La imagen no es todo

Infolatam
Coquimbo, 13 de julio de 2010
Por Consuelo Ysart

Ultimamente el debate instaurado en Chile es si el gobierno de Sebastián Piñera está llevando bien o no su imagen, si el papel de la vocera de gobierno está disminuido por este presidente hiperactivo que aparece hasta debajo de las piedras, si es un error o no que aparezca de chaqueta roja, que Bielsa le salude o no, que hagan una parodia en televisión, que en las encuestas su imagen sea inferior o superior a la del gobierno… temas trascendentales para un país en que según la encuesta Casen dada a conocer hoy, aumentó la pobreza en los últimos años y la educación es cada vez más un desastre.
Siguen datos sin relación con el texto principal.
(** [Set] on a helper that has no data. *)
Lemma Set_copy_fresh (f : JFactory) (del : list Z) (w : W) (d : list Z) :
  fresh_helper f -> TestFactoryFlag PERSISTENT f = false ->
  exists f', Set_copy d (f, (del, w)) = (Ok tt, (f', (del, w))) /\ filled_helper d f' /\ mStatus f' = FInserted /\
    m_level f' = m_level f /\ mFlags f' = mFlags f /\ mPreviousRunNumber f' = mPreviousRunNumber f.
Proof.
  intros [Hs Hd] Hp. unfold Set_copy. mstep (eq_refl (get_self (f, (del, w)))). cbn [fst snd]. case_decide as Hc.
  - exists (set_state FInserted CInserted f). unfold filled_helper. simpl. rewrite Hd in *. auto 10.
  - unfold Set_move, ClearData. rewrite M_bind_assoc. mstep (eq_refl (get_self (f, (del, w)))). cbn [fst snd].
    exists (set_state FInserted CInserted (set_data d (if decide (mStatus f = FUninitialized) then f else set_state FUnprocessed NotCreatedYet (set_data [] f)))).
    unfold filled_helper. case_decide as Hu; [simpl; auto 10|]. rewrite Hp. split; [|simpl; auto 10].
    rewrite M_bind_assoc. destruct (TestFactoryFlag NOT_OBJECT_OWNER f); [done|].
    unfold delete_objects, mbind, M_bind, modify_self. cbn. by rewrite Hd, app_nil_r.
Qed.
(** Everything else about the services stays as it is. *)
Definition same_services (l l' : Locator) : Prop :=
  forall t, (locked <$> underlying l' !! t) = (locked <$> underlying l !! t).

Definition unlocked_below (n : nat) (l : Locator) : Prop :=
  forall t s, underlying l !! t = Some s -> locked s = true -> (n <= rank t)%nat.

(** What initializing [t] achieves. *)
Definition initializes (t : Z) (l : Locator) (r : outcome unit * Locator) : Prop :=
  r.1 = Ok tt /\ order_ok r.2 /\ same_services l r.2 /\ t ∈ calls r.2 /\
  exists new, calls r.2 = calls l ++ new /\ forall x, x ∈ new -> needs t x.

#[local] Instance same_services_preorder : PreOrder same_services.
Proof. split; [by intros l t|]. intros l1 l2 l3 H1 H2 t. by rewrite H2. Qed.

Lemma same_is_Some l l' t : same_services l l' -> is_Some (underlying l !! t) -> is_Some (underlying l' !! t).
Proof. intros H [s Hs]. specialize (H t). rewrite Hs in H. destruct (underlying l' !! t); [eauto|done]. Qed.

Lemma same_unlocked n l l' : same_services l l' -> unlocked_below n l -> unlocked_below n l'.
Proof.
  intros H Hu t s Hs Hl. specialize (H t). rewrite Hs in H. destruct (underlying l !! t) as [s0|] eqn:H0; [|done].
  simpl in H. injection H as H. eapply Hu; [done|congruence].
Qed.

(** Fetching a list of services, each of which can be initialized. *)
Lemma fetch_all (init : Z -> M Locator unit) (ds : list Z) (n : nat) :
  (forall d l, d ∈ ds -> order_ok l -> is_Some (underlying l !! d) -> unlocked_below n l -> initializes d l (init d l)) ->
  forall l, order_ok l -> (forall d, d ∈ ds -> is_Some (underlying l !! d)) -> unlocked_below n l ->
  exists l' new, for_each ds (get_with init) l = (Ok tt, l') /\ order_ok l' /\ same_services l l' /\
    (forall d, d ∈ ds -> d ∈ calls l') /\ calls l' = calls l ++ new /\
    forall x, x ∈ new -> exists d, d ∈ ds /\ needs d x.
Proof.
  induction ds as [|d ds IH]; intros Hinit l Hok Hp Hu.
  { exists l, []. rewrite app_nil_r. split; [done|]. split; [done|]. split; [reflexivity|]. split; [set_solver|].
    split; [done|]. set_solver. }
  destruct (Hp d) as [s Hs]; [by left|].
  destruct (Hinit d l) as (Hr & Hok1 & Hsame1 & Hd & new1 & Hnew1 & Hneeds1); [by left|done|eauto|done|].
  destruct (init d l) as [r l1] eqn:Hrun. simpl in *. subst r.
  assert (Hget : get_with init d l = (Ok tt, l1)) by (unfold get_with; autorewrite with monad; by rewrite Hs).
  destruct (IH (fun d' l' H => Hinit d' l' (list_elem_of_further _ _ _ H)) l1 Hok1) as (l2 & new2 & H2 & Hok2 & Hsame2 & Hds & Hnew2 & Hneeds2).
  { intros d' Hd'. eapply same_is_Some; [done|]. apply Hp. by right. }
  { by eapply same_unlocked. }
  exists l2, (new1 ++ new2). mstep Hget. split; [exact H2|]. split; [done|]. split; [by etransitivity|].
  split; [|split].
  - intros d' [->|Hd']%elem_of_cons; [rewrite Hnew2; apply elem_of_app; by left|by apply Hds].
  - by rewrite Hnew2, Hnew1, app_assoc.
  - intros x [Hx|Hx]%elem_of_app; [exists d; split; [by left|by apply Hneeds1]|].
    destruct (Hneeds2 x Hx) as (d' & Hd' & Hn). exists d'. split; [by right|done].
Qed.

Lemma needs_rank t x : needs t x -> (rank x <= rank t)%nat.
Proof. induction 1 as [|t d x Hd _ IH]; [done|]. specialize (deps_rank _ _ Hd). lia. Qed.

Lemma lookup_set_service t u f l : underlying (set_service t f l) !! u =
  if decide (u = t) then f <$> underlying l !! u else underlying l !! u.
Proof. simpl. case_decide; [subst; apply lookup_alter_eq|by apply lookup_alter_ne]. Qed.

Lemma is_Some_set_service t u f l : is_Some (underlying (set_service t f l) !! u) <-> is_Some (underlying l !! u).
Proof. rewrite lookup_set_service. case_decide; [apply fmap_is_Some|done]. Qed.

Lemma order_ok_locked t b l : order_ok l -> order_ok (set_service t (set_locked b) l).
Proof.
  intros [H1 H2 H3 H4]. split; [done| |done|].
  - intros u s. rewrite lookup_set_service. case_decide; [|apply H2].
    intros (s0 & Hs & ->)%fmap_Some. by apply (H2 u s0).
  - intros u d. rewrite !is_Some_set_service. apply H4.
Qed.

(** The last two steps of [DoInit]: all dependencies are there, and [t] is not. *)
Lemma order_ok_complete t l :
  order_ok l -> t ∉ calls l -> (forall d, d ∈ deps t -> d ∈ calls l) ->
  order_ok (set_service t (set_service_status Initialized) (mkLocator (underlying l) (calls l ++ [t]))).
Proof.
  intros [H1 H2 H3 H4] Ht Hd. split.
  - simpl. apply NoDup_app. split; [done|]. split; [set_solver|apply NoDup_singleton].
  - intros u s. rewrite lookup_set_service. simpl calls. rewrite elem_of_app, list_elem_of_singleton.
    case_decide as Hu; [|intros Hs; rewrite (H2 u s Hs); naive_solver].
    intros (s0 & Hs & ->)%fmap_Some. split; [auto|done].
  - intros l1 u l2 Heq d Hdep. simpl in Heq. destruct l2 as [|y l2 _] using rev_ind.
    + apply app_inj_tail in Heq as [<- <-]. by apply Hd.
    + rewrite app_comm_cons, app_assoc in Heq. apply app_inj_tail in Heq as [Heq _]. by eapply H3.
  - intros u d. rewrite !is_Some_set_service. apply H4.
Qed.

(** What the locked part of [DoInit] does when [t] is not initialized. *)
Lemma init_body fuel t s l :
  (forall d l, d ∈ deps t -> order_ok l -> is_Some (underlying l !! d) -> unlocked_below (rank t) l ->
     initializes d l (DoInit fuel d l)) ->
  order_ok l -> is_Some (underlying l !! t) -> t ∉ calls l -> unlocked_below (rank t) l ->
  initializes t l ((_ ← lift (user_configure t);
    _ ← for_each (m_services t) (get_with (DoInit fuel));
    _ ← CallWithJExceptionWrapper demangle (s_component s) "JService::acquire_services"
          (_ ← for_each (acquired t) (get_with (DoInit fuel)); lift (user_acquire t));
    _ ← CallWithJExceptionWrapper demangle (s_component s) "JService::Init" (call_init (DoInit fuel) t);
    modify (set_service t (set_service_status Initialized))) l).
Proof.
  intros IH Hok Hsome Hnot Hu. destruct (users_ok t) as (Hc & Ha & Hi).
  assert (Hp : forall d, d ∈ deps t -> is_Some (underlying l !! d)) by (intros; by eapply (oo_provided _ Hok t)).
  destruct (fetch_all (DoInit fuel) (m_services t) (rank t)) with (l := l)
    as (l1 & new1 & H1 & Hok1 & Hsame1 & Hd1 & Hnew1 & Hn1); [intros; apply IH; set_solver|done|set_solver|done|].
  destruct (fetch_all (DoInit fuel) (acquired t) (rank t)) with (l := l1)
    as (l2 & new2 & H2 & Hok2 & Hsame2 & Hd2 & Hnew2 & Hn2); [intros; apply IH; set_solver|done| |by eapply same_unlocked|].
  { intros d Hd. eapply same_is_Some; [done|]. set_solver. }
  destruct (fetch_all (DoInit fuel) (fetched t) (rank t)) with (l := l2)
    as (l3 & new3 & H3 & Hok3 & Hsame3 & Hd3 & Hnew3 & Hn3); [intros; apply IH; set_solver|done| |eapply same_unlocked; [exact Hsame2|]; by eapply same_unlocked|].
  { intros d Hd. eapply same_is_Some; [done|]. eapply same_is_Some; [done|]. set_solver. }
  assert (Hdeps : forall d, d ∈ deps t -> d ∈ calls l3).
  { unfold deps. intros d. rewrite !elem_of_app. intros [Hd|[Hd|Hd]]; [rewrite Hnew3, Hnew2; set_solver|rewrite Hnew3; set_solver|by apply Hd3]. }
  assert (Hnew : forall x, x ∈ new1 ++ new2 ++ new3 -> exists d, d ∈ deps t /\ needs d x).
  { unfold deps. intros x. rewrite !elem_of_app.
    intros [Hx|[Hx|Hx]]; [destruct (Hn1 x Hx) as (d & ? & ?)|destruct (Hn2 x Hx) as (d & ? & ?)|destruct (Hn3 x Hx) as (d & ? & ?)];
      exists d; rewrite !elem_of_app; auto. }
  assert (Hcalls : calls l3 = calls l ++ new1 ++ new2 ++ new3) by (by rewrite Hnew3, Hnew2, Hnew1, <- !app_assoc).
  assert (Hnot3 : t ∉ calls l3).
  { rewrite Hcalls. intros [Hin|Hin]%elem_of_app; [done|].
    destruct (Hnew t Hin) as (d & Hd & Hn%needs_rank). specialize (deps_rank _ _ Hd). lia. }
  set (l4 := set_service t (set_service_status Initialized) (mkLocator (underlying l3) (calls l3 ++ [t]))).
  assert (Hrun : forall l', l' = l4 -> initializes t l (Ok tt, l')).
  { intros l' ->. split; [done|]. split; [by apply order_ok_complete|]. split.
    - etransitivity; [exact Hsame1|]. etransitivity; [exact Hsame2|]. etransitivity; [exact Hsame3|]. intros u. cbn [snd]. unfold l4.
      rewrite lookup_set_service. simpl. case_decide; [|done]. by destruct (underlying l3 !! u).
    - split; [simpl; set_solver|]. exists ((new1 ++ new2 ++ new3) ++ [t]). split; [simpl; by rewrite Hcalls, <- !app_assoc|].
      intros x. rewrite elem_of_app, list_elem_of_singleton. intros [Hx| ->]; [|constructor].
      destruct (Hnew x Hx) as (d & Hd & Hx'). by eapply needs_dep. }
  assert (Hcl : lift (user_configure t) l = (Ok tt, l)) by (unfold lift; by rewrite Hc).
  mstep Hcl. mstep H1. unfold mbind at 1, M_bind at 1. unfold CallWithJExceptionWrapper at 1.
  unfold mbind at 1, M_bind at 1. rewrite H2. unfold lift at 1. rewrite Ha.
  assert (Hci : call_init (DoInit fuel) t l2 = (Ok tt, mkLocator (underlying l3) (calls l3 ++ [t]))).
  { unfold call_init. mstep H3. unfold mbind, M_bind, lift. by rewrite Hi. }
  unfold mbind at 1, M_bind at 1, CallWithJExceptionWrapper. rewrite Hci. by apply Hrun.
Qed.

Lemma relock t s l : underlying l !! t = Some s -> locked s = false ->
  set_service t (set_locked false) (set_service t (set_locked true) l) = l.
Proof.
  intros Hs Hl. destruct l as [m c]. unfold set_service. simpl in *. f_equal. apply map_eq. intros u.
  destruct (decide (t = u)) as [<-|Hne]; [|by rewrite !lookup_alter_ne].
  rewrite !lookup_alter_eq, Hs. simpl. destruct s. simpl in *. by subst.
Qed.

Lemma DoInit_initializes fuel : forall t l,
  (rank t < fuel)%nat -> order_ok l -> is_Some (underlying l !! t) -> unlocked_below (S (rank t)) l ->
  initializes t l (DoInit fuel t l).
Proof.
  induction fuel as [|fuel IH]; intros t l Hf Hok [s Hs] Hu; [lia|].
  assert (Hl : locked s = false). { destruct (locked s) eqn:Hl; [|done]. specialize (Hu t s Hs Hl). lia. }
  cbn [DoInit]. unfold with_lock. rewrite Hs, Hl. case_decide as Hst.
  - unfold mret, M_ret. rewrite (relock t s l Hs Hl). split; [done|]. split; [done|]. split; [reflexivity|].
    split; [by apply (oo_status _ Hok t s)|]. exists []. rewrite app_nil_r. split; [done|set_solver].
  - set (l1 := set_service t (set_locked true) l).
    destruct (init_body fuel t s l1) as (Hr & Hok' & Hsame & Ht & new & Hnew & Hneeds).
    + intros d l' Hd Hok' Hd' Hu'. specialize (deps_rank _ _ Hd). apply IH; [lia|done|done|].
      intros x sx Hx Hlx. specialize (Hu' x sx Hx Hlx). lia.
    + by apply order_ok_locked.
    + apply is_Some_set_service. eauto.
    + simpl. rewrite <- (oo_status _ Hok t s Hs). naive_solver.
    + intros x sx. unfold l1. rewrite lookup_set_service. case_decide as Hxt; [by subst x|].
      intros Hx Hlx. specialize (Hu x sx Hx Hlx). lia.
    + match goal with |- initializes _ _ (let '(_, _) := ?m in _) => destruct m as [r l2] end. simpl in Hr, Hok', Hsame, Ht, Hnew. subst r.
      split; [done|]. split; [by apply order_ok_locked|]. split; [|split; [done|by exists new]].
      intros u. cbn [snd]. specialize (Hsame u). unfold l1 in Hsame. rewrite lookup_set_service in Hsame |- *.
      case_decide as Hut; [subst u|done]. rewrite Hs in *. destruct (underlying l2 !! t); [|done]. simpl. by rewrite Hl.
Qed.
La política comunicacional de los gobiernos de la Concertación siempre fue sustancial, sus voceros de gobierno o portavoces pesos pesados de la fauna política nacional. Si bien ningún gobierno se permite el lujo de ignorar las encuestas de imagen, los de Aylwin, Frei y Lagos no parecieron estar dirigidos a captar las simpatías de las masas. La imagen de los presidentes fue buena, muy buena y a veces mala. Hasta la mediática presidenta Michelle Bachelet tuvo momentos malos, muy malos, con índices mucho peores que los tan “preocupantes” que tiene Piñera.

Gobernar para la imagen implica de alguna forma poner el ojo en la inmediatez, dejando para un segundo plano políticas de más largo plazo que no brillan, que no encantan a la audiencia, que no son puntos directos en las encuestas y que a veces suponen un importante costo político. Medidas con buenos réditos de imagen como bonos de marzo, invierno, hijos o maletines literarios, no han dado los mismos buenos frutos en la solución de los problemas que pretenden atajar como la pobreza o la calidad de educación.

Vivimos en una época en que la imagen es un valor absoluto, de la capacidad comunicacional del gobierno de turno para mantener encantada a una población voluble depende quien gobernará el próximo periodo (a estas alturas las diferencias ideológicas son pocas y los programas de gobierno no se los lee nadie) pero obsesionarse tras sólo cuatro meses de gobierno con las cifras de aprobación, que además no son malas, con la chaquetita roja y la omipresencia del presidente, lo menos que indica es que las prioridades están mal.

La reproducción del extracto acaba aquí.